The archive of the City Government of Vukovar has some testimonies of Ovčara prisoners. When they came out of the buses, they had to run between two rows of Serbian soldiers and other forces, who beat them with rifle butts, clubs and other instruments. The beatings continued in the hangars; at least one person died from those beatings.

Ovčara was closed on December 25, 1991. Its total count was around 200 killed and 61 missing prisoners.

[edit] Massacre

On November 18, 1991, which was the day when the battle of Vukovar ended, the Serbian forces captured the Vukovar hospital. They gathered the wounded combatants, civilians and hospital staff, put them in buses and transported them to Ovčara. The prisoners were brought together, executed by firearms, thrown in a trench and covered by earth.

The Ovčara mass grave lies northeast from the facilities, one kilometer from the Ovčara-Grabovo road. It belongs to the category of the mass graves with the remains of prisoners of war and civilians executed in the immediate vicinity or at the very place of the grave.

Pursuant to the Act for Marking Mass Graves from the Croatian War of Independence, passed by the Croatian Parliament in 1996, the Ovčara Monument was the first such monument. It was made by Slavomir Drinković and uncovered on December 29, 1998. It is a grey obelisk with a sculpted dove and the inscription:

In remembrance of 200 wounded Croatian defenders and civilians from the Vukovar hospital who were executed in the Greater Serbian aggression against the Republic of Croatia.

Ovčara is the biggest mass grave in post-war Europe. Aside from it, two other mass graves have been found in the wider area of Vukovar: the New Graveyard and the Sloga Stadium.

Among the dead was a French national.[1]

[edit] Aftermath

Exhumation started on September 1, 1996, and lasted 40 days. 200 bodies were found, of which 163 were identified to date. Slavko Dokmanović, president of the Vukovar Municipality from 1990 to mid-1996, committed suicide in Hague on June 29, 1998, while awaiting trial together with Šljivančanin, Mrkšić and Radić.
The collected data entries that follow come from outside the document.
(* ===== verification/TermCsi.v ===== *)
(** * Control sequences (tui.driver-csi.c)

    The driver for sequences that start with CSI, SS3, DCS and OSC: its tables, the
    parser of the parameters, a handler per final byte, and what the sequences mean.
    [None] at the outermost level as in TermKey. *)

From S2P Require Import Prelude CString TermKey.

#[local] Open Scope Z_scope.

(** ** Tables

    The entries for the bytes 0x40 to 0x7f, the numbered function keys, and the handlers
    by their final bytes. *)

Inductive csi_handler := Handle_csi_ss3_full | Handle_csifunc | Handle_csi_u | Handle_csi_m | Handle_csi_R | Handle_csi_y.

Record tables := Tables {
  ss3s : list keyinfo;
  ss3_kpalts : list Z;
  csi_ss3s : list keyinfo;
  csifuncs : list keyinfo;
  csi_handlers : list (option csi_handler) }.

Definition NCSIFUNCS : nat := 35.

Definition no_key : keyinfo := Keyinfo UNICODE SYM_UNKNOWN 0 0.

Definition no_tables : tables :=
  Tables (replicate 64 no_key) (replicate 64 0) (replicate 64 no_key) (replicate NCSIFUNCS no_key) (replicate 64 None).

Definition slot (c : ascii) : nat := Z.to_nat (code c - 0x40).

Definition set_handler (c : ascii) (h : csi_handler) (t : tables) : tables :=
  Tables (ss3s t) (ss3_kpalts t) (csi_ss3s t) (csifuncs t) (<[slot c := Some h]> (csi_handlers t)).

Definition register_csi_ss3_full (ty : key_type) (sym set mask : Z) (cmd : ascii) (t : tables) : tables :=
  if (code cmd <? 0x40) || (0x80 <=? code cmd) then t
  else
    set_handler cmd Handle_csi_ss3_full
      (Tables (ss3s t) (ss3_kpalts t) (<[slot cmd := Keyinfo ty sym mask set]> (csi_ss3s t)) (csifuncs t) (csi_handlers t)).

Definition register_csi_ss3 (ty : key_type) (sym : Z) (cmd : ascii) : tables -> tables := register_csi_ss3_full ty sym 0 0 cmd.

Definition register_ss3kpalt (ty : key_type) (sym : Z) (cmd : ascii) (kpalt : Z) (t : tables) : tables :=
  if (code cmd <? 0x40) || (0x80 <=? code cmd) then t
  else
    Tables (<[slot cmd := Keyinfo ty sym 0 0]> (ss3s t)) (<[slot cmd := kpalt]> (ss3_kpalts t)) (csi_ss3s t) (csifuncs t) (csi_handlers t).

Definition register_csifunc (ty : key_type) (sym : Z) (number : nat) (t : tables) : tables :=
  if (NCSIFUNCS <=? number)%nat then t
  else set_handler "~" Handle_csifunc (Tables (ss3s t) (ss3_kpalts t) (csi_ss3s t) (<[number := Keyinfo ty sym 0 0]> (csifuncs t)) (csi_handlers t)).

Definition register_keys : tables :=
  foldl (fun t register => register t) no_tables
    [register_csi_ss3 KEYSYM SYM_UP "A"; register_csi_ss3 KEYSYM SYM_DOWN "B"; register_csi_ss3 KEYSYM SYM_RIGHT "C";
     register_csi_ss3 KEYSYM SYM_LEFT "D"; register_csi_ss3 KEYSYM SYM_BEGIN "E"; register_csi_ss3 KEYSYM SYM_END "F";
     register_csi_ss3 KEYSYM SYM_HOME "H"; register_csi_ss3 FUNCTION 1 "P"; register_csi_ss3 FUNCTION 2 "Q";
     register_csi_ss3 FUNCTION 3 "R"; register_csi_ss3 FUNCTION 4 "S";
     register_csi_ss3_full KEYSYM SYM_TAB KEYMOD_SHIFT KEYMOD_SHIFT "Z";
     register_ss3kpalt KEYSYM SYM_KPENTER "M" 0; register_ss3kpalt KEYSYM SYM_KPEQUALS "X" (code "=");
     register_ss3kpalt KEYSYM SYM_KPMULT "j" (code "*"); register_ss3kpalt KEYSYM SYM_KPPLUS "k" (code "+");
     register_ss3kpalt KEYSYM SYM_KPCOMMA "l" (code ","); register_ss3kpalt KEYSYM SYM_KPMINUS "m" (code "-");
     register_ss3kpalt KEYSYM SYM_KPPERIOD "n" (code "."); register_ss3kpalt KEYSYM SYM_KPDIV "o" (code "/");
     register_ss3kpalt KEYSYM SYM_KP0 "p" (code "0"); register_ss3kpalt KEYSYM SYM_KP1 "q" (code "1");
     register_ss3kpalt KEYSYM SYM_KP2 "r" (code "2"); register_ss3kpalt KEYSYM SYM_KP3 "s" (code "3");
     register_ss3kpalt KEYSYM SYM_KP4 "t" (code "4"); register_ss3kpalt KEYSYM SYM_KP5 "u" (code "5");
     register_ss3kpalt KEYSYM SYM_KP6 "v" (code "6"); register_ss3kpalt KEYSYM SYM_KP7 "w" (code "7");
     register_ss3kpalt KEYSYM SYM_KP8 "x" (code "8"); register_ss3kpalt KEYSYM SYM_KP9 "y" (code "9");
     register_csifunc KEYSYM SYM_FIND 1; register_csifunc KEYSYM SYM_INSERT 2; register_csifunc KEYSYM SYM_DELETE 3;
     register_csifunc KEYSYM SYM_SELECT 4; register_csifunc KEYSYM SYM_PAGEUP 5; register_csifunc KEYSYM SYM_PAGEDOWN 6;
     register_csifunc KEYSYM SYM_HOME 7; register_csifunc KEYSYM SYM_END 8;
     register_csifunc FUNCTION 1 11; register_csifunc FUNCTION 2 12; register_csifunc FUNCTION 3 13;
     register_csifunc FUNCTION 4 14; register_csifunc FUNCTION 5 15; register_csifunc FUNCTION 6 17;
     register_csifunc FUNCTION 7 18; register_csifunc FUNCTION 8 19; register_csifunc FUNCTION 9 20;
     register_csifunc FUNCTION 10 21; register_csifunc FUNCTION 11 23; register_csifunc FUNCTION 12 24;
     register_csifunc FUNCTION 13 25; register_csifunc FUNCTION 14 26; register_csifunc FUNCTION 15 28;
     register_csifunc FUNCTION 16 29; register_csifunc FUNCTION 17 31; register_csifunc FUNCTION 18 32;
     register_csifunc FUNCTION 19 33; register_csifunc FUNCTION 20 34;
     set_handler "u" Handle_csi_u; set_handler "M" Handle_csi_m; set_handler "m" Handle_csi_m;
     set_handler "R" Handle_csi_R; set_handler "y" Handle_csi_y].
(** ** The three kinds of text *)

Lemma encode_low cp : 0 <= cp < 128 -> utf8_encode cp = [cp].
Proof.
  intros H. rewrite utf8_encode_conts. unfold utf8_seqlen. replace (cp <? 128) with true by lia. cbn. rewrite Z.div_1_r.
  change 127 with (2 ^ 7 - 1). by rewrite land_pow2, Z.mod_small by lia.
Qed.

Lemma conts_high n z : Forall (fun x => 128 <= x < 256) (TermKey.conts n z).
Proof.
  revert z. induction n as [| n IH]; intros z; [constructor |]. cbn [TermKey.conts]. apply Forall_app. split; [apply IH |].
  constructor; [| constructor]. unfold TermKey.cont. pose proof (Z.mod_pos_bound z 64). lia.
Qed.

Lemma encode_high cp : 128 <= cp < 2 ^ 31 -> Forall (fun x => 128 <= x < 256) (utf8_encode cp).
Proof.
  intros H. rewrite utf8_encode_conts. destruct (seqlen_bounds cp ltac:(lia)) as [[_ ?] | [Hn Hx]]; [lia |].
  rewrite lead_sum by done. constructor; [| apply conts_high]. unfold TermKey.lead_base.
  revert Hn Hx. generalize (cp / 64 ^ Z.of_nat (utf8_seqlen cp - 1)). intros x Hn Hx.
  destruct (utf8_seqlen cp) as [| [| [| [| [| [| [| n]]]]]]]; try lia; cbn in Hx |- *; lia.
Qed.

(** Characters below the separators of UTF-8 are one byte, the others high bytes only. *)
Lemma char_text cp : scalar cp = true -> 0 < cp -> exists c t, map chr (utf8_encode cp) = c :: t /\ map code (c :: t) = utf8_encode cp /\
  (t = [] /\ cp < 128 \/ Forall (fun c => 128 <= code c) (c :: t)).
Proof.
  intros Hs H0. assert (0 <= cp < 2 ^ 31) as Hr by (unfold scalar in Hs; lia).
  assert (Forall (fun x => 0 < x < 256) (utf8_encode cp)) as Hb.
  { destruct (decide (cp < 128)); [rewrite encode_low by lia; by repeat constructor; lia |]. eapply Forall_impl; [apply encode_high; lia |]. cbn. lia. }
  assert (map code (map chr (utf8_encode cp)) = utf8_encode cp) as Hc.
  { rewrite map_map. rewrite <- (map_id (utf8_encode cp)) at 2. apply map_ext_in. intros x Hx. rewrite Forall_forall in Hb.
    specialize (Hb x (proj2 (list_elem_of_In _ _) Hx)). cbn in Hb. rewrite code_chr, Z.mod_small; lia. }
  destruct (encode_first cp Hs) as (b & tail & E). exists (chr b), (map chr tail). rewrite E in *. split; [done |]. split; [done |].
  destruct (decide (cp < 128)) as [Hlt | Hge].
  - left. rewrite encode_low in E by lia. injection E as <- <-. done.
  - right. pose proof (encode_high cp ltac:(lia)) as Hh. rewrite E in Hh. change (chr b :: map chr tail) with (map chr (b :: tail)).
    rewrite <- Hc in Hh. rewrite Forall_map in Hh. eapply Forall_impl; [exact Hh |]. cbn. lia.
Qed.

(** What a key is, without its bytes. *)
Definition same_key (k k' : key) : Prop := type k' = type k /\ kcode k' = kcode k /\ modifiers k' = modifiers k.

Lemma canonicalise_same tk k k' : same_key k k' -> same_key (termkey_canonicalise tk k) (termkey_canonicalise tk k').
Proof.
  unfold same_key. intros (Ht & Hc & Hm). unfold termkey_canonicalise, sym.
  destruct (flag (canonflags tk) CANON_SPACESYMBOL), (flag (canonflags tk) CANON_DELBS); rewrite Ht, Hc;
    destruct (bool_decide (type k = UNICODE) && (kcode k =? 32)), (bool_decide (type k = KEYSYM) && (i32 (kcode k) =? SYM_SPACE));
    cbn [type kcode modifiers set_type set_code set_utf8 fill_utf8]; rewrite ?Ht, ?Hc; try case_match; cbn [type kcode modifiers set_type set_code set_utf8 fill_utf8]; by rewrite ?Ht, ?Hc, ?Hm.
Qed.

Lemma scan_d_print z : 0 <= z < 2 ^ 31 -> scan_d (print_nat z) = Some (z, []).
Proof.
  intros Hz. pose proof (scan_sign_print z) as Hp. pose proof (strtoll_print z) as Hs. unfold print_dec in Hp, Hs.
  replace (z <? 0) with false in Hp, Hs by lia. unfold scan_d. rewrite Hp, Z.abs_eq, (proj2 (print_nat_spec z ltac:(lia))) by lia.
  rewrite Hs by (unfold LLONG_MIN, LLONG_MAX; lia). cbn [st_value]. do 2 f_equal. unfold i32, swrap.
  change (2 ^ (32 - 1)) with 2147483648. change (2 ^ 32) with 4294967296. rewrite Z.mod_small; lia.
Qed.

Section Reading.

Context (tk : termkey) (format : Z).
Context (Hnames : keynames tk = std_names) (Hcamel : flag format FORMAT_LOWERSPACE = false).

Lemma parse_symbol s k : 1 <= s <= 59 -> exists n, termkey_get_keyname tk s = Some (Some n) /\ n <> [] /\ bare (sep_of format) n /\
  parse_name tk n k format = Some (Some [], set_type KEYSYM (set_code s k)).
Proof.
  intros Hs. pose proof names_find_themselves as Hall. rewrite forallb_forall in Hall. specialize (Hall (Z.to_nat s)).
  rewrite in_seq in Hall. apply name_found in Hall as (n & Hn & Hne & Hsp & Hmi & Hl); [| lia]. rewrite Z2Nat.id in Hl by lia. exists n. split_and!.
  - unfold termkey_get_keyname. rewrite Hnames, Hn. apply lookup_lt_Some in Hn. unfold SYM_UNKNOWN.
    replace (s =? -1) with false by lia. replace (s <? Z.of_nat (length std_names)) with true by lia. by replace (s <? 0) with false by lia.
  - done.
  - left. apply split_at_none, without_sep. unfold sep_of. by destruct (flag format FORMAT_SPACEMOD).
  - unfold parse_name, termkey_lookup_keyname_format. by rewrite Hcamel, Hnames, Hl.
Qed.
Lemma insert_new_rep rest : forall b arr es i, trie_of (TYPE_ARR 0 0xff arr) es -> Forall is_byte (b :: rest) -> derive b es = [] ->
  exists t, insert_new (TYPE_ARR 0 0xff arr) (b :: rest) (TYPE_KEY i) = Some t /\ trie_of t (es ++ [(b :: rest, i)]).
Proof.
  induction rest as [| c rest IH]; intros b arr es i Hr Hb Hd; apply Forall_cons in Hb as [Hb Hs];
    inversion Hr as [| ? ? _ Hne _ _]; subst.
  - destruct (of_set arr es (es ++ [([b], i)]) b (TYPE_KEY i) Hr Hb) as [E R];
      [by rewrite derive_app, Hd, derive_cons, Z.eqb_refl | rewrite derive_app, Hd, derive_cons, Z.eqb_refl; constructor | apply derive_other | |].
    { apply Forall_app. split; [done | by repeat constructor]. }
    eexists. split; [exact E | exact R].
  - destruct (IH c (replicate 256 None) [] i of_empty Hs eq_refl) as (t & E & R).
    change (insert_new (TYPE_ARR 0 255 arr) (b :: c :: rest) (TYPE_KEY i))
      with (insert_new (new_node_arr 0 255) (c :: rest) (TYPE_KEY i) ≫= set_child (TYPE_ARR 0 255 arr) b).
    change (new_node_arr 0 255) with (TYPE_ARR 0 255 (replicate 256 None)). rewrite E.
    destruct (of_set arr es (es ++ [(b :: c :: rest, i)]) b t Hr Hb) as [E' R'];
      [by rewrite derive_app, Hd, derive_cons, Z.eqb_refl | by rewrite derive_app, Hd, derive_cons, Z.eqb_refl | apply derive_other | |].
    { apply Forall_app. split; [done | by repeat constructor]. }
    eexists. split; [exact E' | exact R'].
Qed.
Lemma waiting_eat es b w d : waiting es (b :: w) d -> waiting es w (eat 1 d).
Proof.
  intros H. assert (forall n t, fd (eat_bytes n t) = fd t /\ is_started (eat_bytes n t) = is_started t /\ hightide (eat_bytes n t) = hightide t /\
    buffer (eat_bytes n t) = buffer t /\ flags (eat_bytes n t) = flags t /\ canonflags (eat_bytes n t) = canonflags t /\ c0 (eat_bytes n t) = c0 t) as He.
  { intros n t. unfold eat_bytes. by case_match. }
  destruct (He 1%nat (tk d)) as (E1 & E2 & E3 & E4 & E5 & E6 & E7), H.
  constructor; unfold eat, buffsize in *; cbn [set_tk tk the_ti]; rewrite ?E1, ?E2, ?E3, ?E4, ?E5, ?E6, ?E7; try done.
  - rewrite window_eat by done. by rewrite w_window0.
  - by apply eat_ok.
Qed.

(** One such byte is one key. *)
Lemma getkey_plain es b w d k : waiting es (b :: w) d -> plain_byte b ->
  exists k', termkey_getkey d k = Some (KEY, eat 1 d, k') /\ to_tui k' = byte_key b.
Proof.
  intros H Hb. pose proof (waiting_count _ _ _ H) as Hc. cbn [length] in Hc.
  pose proof (window_bytes _ (w_buffer _ _ _ H)) as Hbytes. destruct H as [Hs Hh Hw Hok _ _ Hf Hcn He (t & Ht & Hwalk) Hes].
  destruct (emit_plain (tk d) b k Hb Hf Hcn He) as (k' & Hk' & Hto). exists k'. split; [| done].
  assert (charat (tk d) 0 = Some b) as Hch by (unfold charat; by rewrite Hw).
  assert (buffcount (tk d) =? 0 = false)%nat as Hc0 by (apply Nat.eqb_neq; unfold count in Hc; lia).
  unfold termkey_getkey, peek. cbn [peekkey]. rewrite Hs. cbn [negb]. unfold apply_hightide. rewrite Hh. cbn [Nat.eqb mbind option_bind].
  rewrite with_own_tk. unfold ti_peekkey. rewrite Hc0, Ht. cbn [mbind option_bind]. rewrite Hwalk, Hw, (no_sequence es b w Hes) by (try done; unfold plain_byte in Hb; lia).
  cbn [mbind option_bind]. unfold csi_peekkey. rewrite Hc0, Hch. cbn [mbind option_bind]. unfold plain_byte in Hb.
  replace (b =? 27) with false by lia. replace (b =? 143) with false by lia. replace ((b =? 144) || (b =? 157)) with false by lia.
  replace (b =? 155) with false by lia. cbn [mbind option_bind]. rewrite with_own_tk, with_own_csi.
  rewrite !bool_decide_eq_false_2 by done. cbn [negb andb orb]. unfold peekkey_simple, count. rewrite Hc0, Hch. cbn [mbind option_bind].
  replace (b =? 27) with false by lia. replace (b <? 160) with true by lia. rewrite Hk'. done.
Qed.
In Serbia and Montenegro on December 4, 2003, the Prosecution for War Crimes indicted Miroljub Vujović and associates for the criminal act of war crime against prisoners of war. Two more indictments for the same criminal act were published: against Milan Lazunčanin and associates on May 24, 2004, and against Predrag Dragović and associates on May 25, 2004. All these indictments have been merged in one case.

The bill of indictment says that the accused, as members of the Territorial Defense of Vukovar which was part of the Yugoslav People's Army, or as members of the volunteer corps called Leva supoderica, organized and ordered murders and inhuman acts against the imprisoned members of armed forces and other persons included in armed forces or following armed forces, and took the life of 192 persons and buried them, at the agricultural property in Ovčara near Vukovar, on November 20-21, 1991 (from the afternoon to the early morning).